Interplay of Weak Interactions and Structural Features in the Solid State Self-Assembly of Symmetric Diamides

Abstract

A series of symmetric diamides were synthesized as building blocks and fully characterized to understand the interplay of alkyl chain crystallization, hydrogen bonding, and rigidity of the spacer in the solid state self-assembly process. The nature of self-assembly was investigated using single crystal X-ray diffraction studies. To have a meaningful comparison of the self-assembly process, only spacer groups were changed among the diamide molecules.

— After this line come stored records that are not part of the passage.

(** The leader-side check of [CreateReplica]: the error returned before
    anything is published, or the command message handed to [PublishSync]. *)
Definition CreateReplica (id : Z) (connectURL : string) (b : Broker)
  : error + Message :=
  (* Ensure replica doesn't already exist. *)
  match broker_replicas b !! id with
  | Some _ => inl ErrReplicaExists
  | None =>
      (* Add command to create replica. *)
      inr (mkMessage CreateReplicaMessageType 0 0
             (json_Marshal_CreateReplicaCommand
                (mkCreateReplicaCommand id connectURL)))
  end.

Definition mustApplyCreateReplica (m : Message) : M BW unit :=
  match json_CreateReplicaCommand (Data m) with
  | None => throw PanicUnmarshal
  | Some c =>
      (* Create replica. *)
      r <- newReplica (crc_ID c) (crc_URL c) ;;
      (* Automatically subscribe to the config topic. *)
      _ <- createTopicIfNotExists BroadcastTopicID ;;
      rep <- liftW (load r) ;;
      liftW (store r (set_replica_topics
                        ({[BroadcastTopicID]} ∪ replica_topics rep) rep)) ;;;
      (* Add replica to the broker. *)
      modifyB (fun b =>
                 set_broker_replicas (<[crc_ID c := r]> (broker_replicas b)) b) ;;;
      mustSave
  end.

Definition mustApplyDeleteReplica (m : Message) : M BW unit :=
  match json_DeleteReplicaCommand (Data m) with
  | None => throw PanicUnmarshal
  | Some c =>
      b <- getB ;;
      (* Find replica. *)
      match broker_replicas b !! drc_ID c with
      | None => ret tt
      | Some r =>
          rep <- liftW (load r) ;;
          (* Remove replica from all subscribed topics. *)
          for_each (elements (replica_topics rep))
            (fun topicID =>
               b <- getB ;;
               match broker_topics b !! topicID with
               | Some t =>
                   topic_store topicID
                     (set_topic_replicas
                        (delete (replica_id rep) (topic_replicas t)) t)
               | None => ret tt
               end) ;;;
          liftW (store r (set_replica_topics ∅ rep)) ;;;
          (* Close replica's writer. *)
          liftW (closeWriter r) ;;;
          (* Remove replica from broker. *)
          modifyB (fun b =>
                     set_broker_replicas (delete (drc_ID c) (broker_replicas b)) b) ;;;
          mustSave
      end
  end.

Definition mustApplySubscribe (m : Message) : M BW unit :=
  match json_SubscribeCommand (Data m) with
  | None => throw PanicUnmarshal
  | Some c =>
      b <- getB ;;
      (* Retrieve replica. *)
      match broker_replicas b !! sc_ReplicaID c with
      | None => ret tt
      | Some r =>
          (* Save current index on topic. *)
          t <- mustCreateTopicIfNotExists (sc_TopicID c) ;;
          rep <- liftW (load r) ;;
          (* Ensure topic is not already subscribed to. *)
          if decide (sc_TopicID c ∈ replica_topics rep) then ret tt
          else
            (* Add subscription to replica. *)
            liftW (store r (set_replica_topics
                              ({[sc_TopicID c]} ∪ replica_topics rep) rep)) ;;;
            t0 <- topic_load t ;;
            let t0 := set_topic_replicas
                        (<[sc_ReplicaID c := r]> (topic_replicas t0)) t0 in
            topic_assign t t0 ;;;
            (* Catch up replica. *)
            _ <- liftW (writeTo t0 r) ;;
            mustSave
      end
  end.

Definition mustApplyUnsubscribe (m : Message) : M BW unit :=
  match json_UnsubscribeCommand (Data m) with
  | None => throw PanicUnmarshal
  | Some c =>
      b <- getB ;;
      (* Remove topic from replica. *)
      match broker_replicas b !! uc_ReplicaID c with
      | Some r =>
          rep <- liftW (load r) ;;
          liftW (store r (set_replica_topics
                            (replica_topics rep ∖ {[uc_TopicID c]}) rep))
      | None => ret tt
      end ;;;
      (* Remove replica from topic. *)
      match broker_topics b !! uc_TopicID c with
      | Some t =>
          topic_store (uc_TopicID c)
            (set_topic_replicas (delete (uc_ReplicaID c) (topic_replicas t)) t)
      | None => ret tt
      end ;;;
      mustSave
  end.

(** [Heartbeat] records a heartbeat from a replica. *)
Definition Heartbeat (id index : Z) : M BW (option error) :=
  b <- getB ;;
  (* Ignore if the broker is not the leader. *)
  match broker_state b with
  | Leader =>
      (* Find replica. *)
      match broker_replicas b !! id with
      | None => ret (Some ErrReplicaNotFound)
      | Some r =>
          (* Update its highest index received. *)
          rep <- liftW (load r) ;;
          liftW (store r (set_replica_index index rep)) ;;;
          ret None
      end
  | _ => ret (Some ErrNotLeader)
  end.

(** The segment loop of [Truncate] over [t.segments[i:]].  The result is the
    segments as the loop leaves them (a removed segment is closed in place)
    and the [newSegments] slice it builds.  [os.Remove] of a missing file is
    ignored by the loop; no other failure is modelled. *)
Fixpoint Truncate_segments (minReplicaTopicIndex : Z) (segs : list segment)
  : M World (list segment * list segment) :=
  match segs with
  | [] => ret ([], [])
  | s :: rest =>
      (* Find the next segment so we can find the upper index bound. *)
      let next := head rest in
      (* Ignore the last segment or if the next index is less than the
         highest index replicated across all replicas. *)
      if match next with
         | None => true
         | Some n => minReplicaTopicIndex <? seg_index n
         end
      then
        '(segs', newSegments) <- Truncate_segments minReplicaTopicIndex rest ;;
        ret (s :: segs', s :: newSegments)
      else
        (* Remove the segment if the replicated index has moved past all the
           entries inside this segment. *)
        modify (fun w => set_files (delete (seg_path s) (files w)) w) ;;;
        '(segs', newSegments) <- Truncate_segments minReplicaTopicIndex rest ;;
        ret (segment_close s :: segs', newSegments)
  end.

(** The body of the topic loop of [Truncate].  [newSegments] is built and
    never stored. *)
Definition Truncate_topic (idt : Z * topic) : M BW unit :=
  let '(id, t) := idt in
  '(b, w) <- get ;;
  (* Determine the highest index replicated to all subscribed replicas. *)
  let min := minReplicaTopicIndex b w (topic_id t) in
  (* Loop over segments and close as needed. *)
  '(segs, newSegments) <- liftW (Truncate_segments min (topic_segments t)) ;;
  topic_store id (set_topic_segments segs t).

(** [Truncate] removes log segments that have been replicated to all
    subscribed replicas. *)
Definition Truncate : M BW (option error) :=
  b <- getB ;;
  for_each (map_to_list (broker_topics b)) Truncate_topic ;;;
  ret None.

(** ** The raft state machine *)

Inductive LogEntryType : Type :=
| LogEntryCommand
| LogEntryInternal.     (* every other raft.LogEntryType *)

Record LogEntry : Type := mkLogEntry {
  e_Type : LogEntryType;
  e_Index : Z;
  e_Data : list byte
}.

(** [switch m.Type] of [MustApply]: update the broker configuration. *)
Definition applyCommand (m : Message) : M BW unit :=
  if Typ m =? CreateReplicaMessageType then mustApplyCreateReplica m
  else if Typ m =? DeleteReplicaMessageType then mustApplyDeleteReplica m
  else if Typ m =? SubscribeMessageType then mustApplySubscribe m
  else if Typ m =? UnsubscribeMessageType then mustApplyUnsubscribe m
  else ret tt.

(** The first half of [MustApply]: decode commands into messages and apply
    them to the broker configuration; convert internal raft entries to
    no-ops to move the index forward. *)
Definition entryMessage (e : LogEntry) : M BW Message :=
  match e_Type e with
  | LogEntryCommand =>
      (* Decode the message from the raft log. *)
      match UnmarshalBinary (e_Data e) with
      | Panic p => throw p
      | Ret (_, Some _) => throw (AssertFailed "message unmarshal")
      | Ret (m, None) =>
          (* Update the broker configuration. *)
          applyCommand m ;;; ret m
      end
  | LogEntryInternal =>
      (* Internal raft commands should be broadcast out as no-ops. *)
      ret (mkMessage InternalMessageType BroadcastTopicID
             (Index emptyMessage) (Data emptyMessage))
  end.

(** [brokerFSM.MustApply] executes a raft log entry against the broker. *)
Definition MustApply (e : LogEntry) : M BW unit :=
  m <- entryMessage e ;;
  (* Set the raft index. *)
  let m := mkMessage (Typ m) (TopicID m) (e_Index e) (Data m) in
  (* Write to the topic. *)
  t <- mustCreateTopicIfNotExists (TopicID m) ;;
  t0 <- topic_load t ;;
  '(t1, err) <- liftW (encode m t0) ;;
  topic_assign t t1 ;;;
  match err with
  | Some e => throw (PanicError (Errorf "encode" e))
  | None =>
      (* Save highest applied index. *)
      modifyB (set_broker_index (e_Index e))
  end.

(** [copyFileN] copies [n] bytes from a path to a writer: the bytes written
    and the error. *)
Definition copyFileN (w : World) (path : Z * Z) (n : Z)
  : list byte * option error :=
  match files w !! path with
  | None => ([], Some ErrNotExist)
  | Some content =>
      let out := take (Z.to_nat n) content in
      (out, if Z.of_nat (length out) <? n then Some EOF else None)
  end.

(** Stream each segment sequentially; stop at the first error. *)
Fixpoint streamSegments (w : World) (segs : list snapshotTopicSegment)
  : list byte * option error :=
  match segs with
  | [] => ([], None)
  | s :: rest =>
      match copyFileN w (sts_path s) (sts_Size s) with
      | (out, Some e) => (out, Some e)
      | (out, None) =>
          let '(out', err) := streamSegments w rest in (out ++ out', err)
      end
  end.

(** [brokerFSM.Snapshot] streams the current state of the broker and returns
    the index: the bytes written to the writer, the index and the error. *)
Definition Snapshot (b : Broker) (w : World) : list byte * Z * option error :=
  let hdr := createSnapshotHeader b w in
  (* Encode snapshot header. *)
  let buf := json_Marshal_header hdr in
  (* Write header frame. *)
  let frame := putBE 4 (uint32 (Z.of_nat (length buf))) ++ buf in
  (* Stream each topic sequentially. *)
  match streamSegments w (concat (map st_Segments (sh_Topics hdr))) with
  | (out, Some e) => (frame ++ out, 0, Some e)
  | (out, None) =>
      (* Return the snapshot and its last applied index. *)
      (frame ++ out, sh_Index hdr, None)
  end.

(** [closeTopics] closes all topic files and clears the topics map. *)
Definition closeTopics : M BW unit :=
  modifyB (set_broker_topics ∅).

(** [closeReplicas] closes all replica writers and clears the replica map. *)
Definition closeReplicas : M BW unit :=
  b <- getB ;;
  for_each (map_to_list (broker_replicas b)) (fun '(_, r) => liftW (closeWriter r)) ;;;
  modifyB (set_broker_replicas ∅).

(** [os.RemoveAll] of a topic directory. *)
Definition RemoveAll (dir : Z) : M World unit :=
  modify (fun w =>
            set_dirs (dirs w ∖ {[dir]})
              (set_files (filter (fun kv => kv.1.1 ≠ dir) (files w)) w)).

(** [io.CopyN(f, r, n)] into a file [f] that [os.Open] opened read-only:
    nothing to copy succeeds, an exhausted reader is [io.EOF], and the first
    write is refused. *)
Definition copyN_readonly (r : Reader) (n : Z) : Reader * option error :=
  if n <=? 0 then (r, None)
  else match r with
       | [] => (r, Some EOF)
       | _ => (drop (Z.to_nat n) r, Some ErrBadFile)
       end.

(** The segment loop of [Restore] for one topic. *)
Fixpoint Restore_segments (t : topic) (segs : list snapshotTopicSegment)
    (r : Reader) : M World (Reader * option error) :=
  match segs with
  | [] => ret (r, None)
  | ss :: rest =>
      w <- get ;;
      (* os.Open(t.segmentPath(ss.Index)) *)
      match files w !! segmentPath t (sts_Index ss) with
      | None => ret (r, Some (Errorf "open segment" ErrNotExist))
      | Some _ =>
          (* Copy from stream into file. *)
          match copyN_readonly r (sts_Size ss) with
          | (r, Some e) => ret (r, Some (Errorf "copy segment" e))
          | (r, None) => Restore_segments t rest r
          end
      end
  end.

(** Copy topic files from snapshot to local disk. *)
Fixpoint Restore_topics (sts : list snapshotTopic) (r : Reader)
  : M BW (Reader * option error) :=
  match sts with
  | [] => ret (r, None)
  | st :: rest =>
      t <- newTopic (st_ID st) ;;
      (* Remove existing file if it exists. *)
      liftW (RemoveAll (topic_path t)) ;;;
      (* Copy data from snapshot into segment files. *)
      '(r, err) <- liftW (Restore_segments t (st_Segments st) r) ;;
      match err with
      | Some e => ret (r, Some e)
      | None =>
          (* Open new empty topic file. *)
          '(t, err) <- liftW (topic_open t) ;;
          topic_store (st_ID st) t ;;;
          match err with
          | Some e => ret (r, Some (Errorf "open topic" e))
          | None => Restore_topics rest r
          end
      end
  end.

Diamides 1, 2, 4, and 5 showed trans conformation in the solid lattice with the dodecyl groups on either side of the molecule, whereas 3 and 6 were in the syn conformation. In the crystal lattice, diamide 1 formed Z-shaped columns, and 3 gave close packed X-shaped dimers. Diamide 6 formed linear ribbons in the solid lattice via intra- and intermolecular hydrogen bonding. In the crystal lattice of 1-5, alkyl chains were close packed and crystallized. In all crystal lattices described here, the rigidity of the spacer group along with the interplay of hydrogen bonds, alkyl chain crystallization, and packing forces dictate the formation of thermodynamically stable supramolecular architectures with various conformations in the crystal lattice.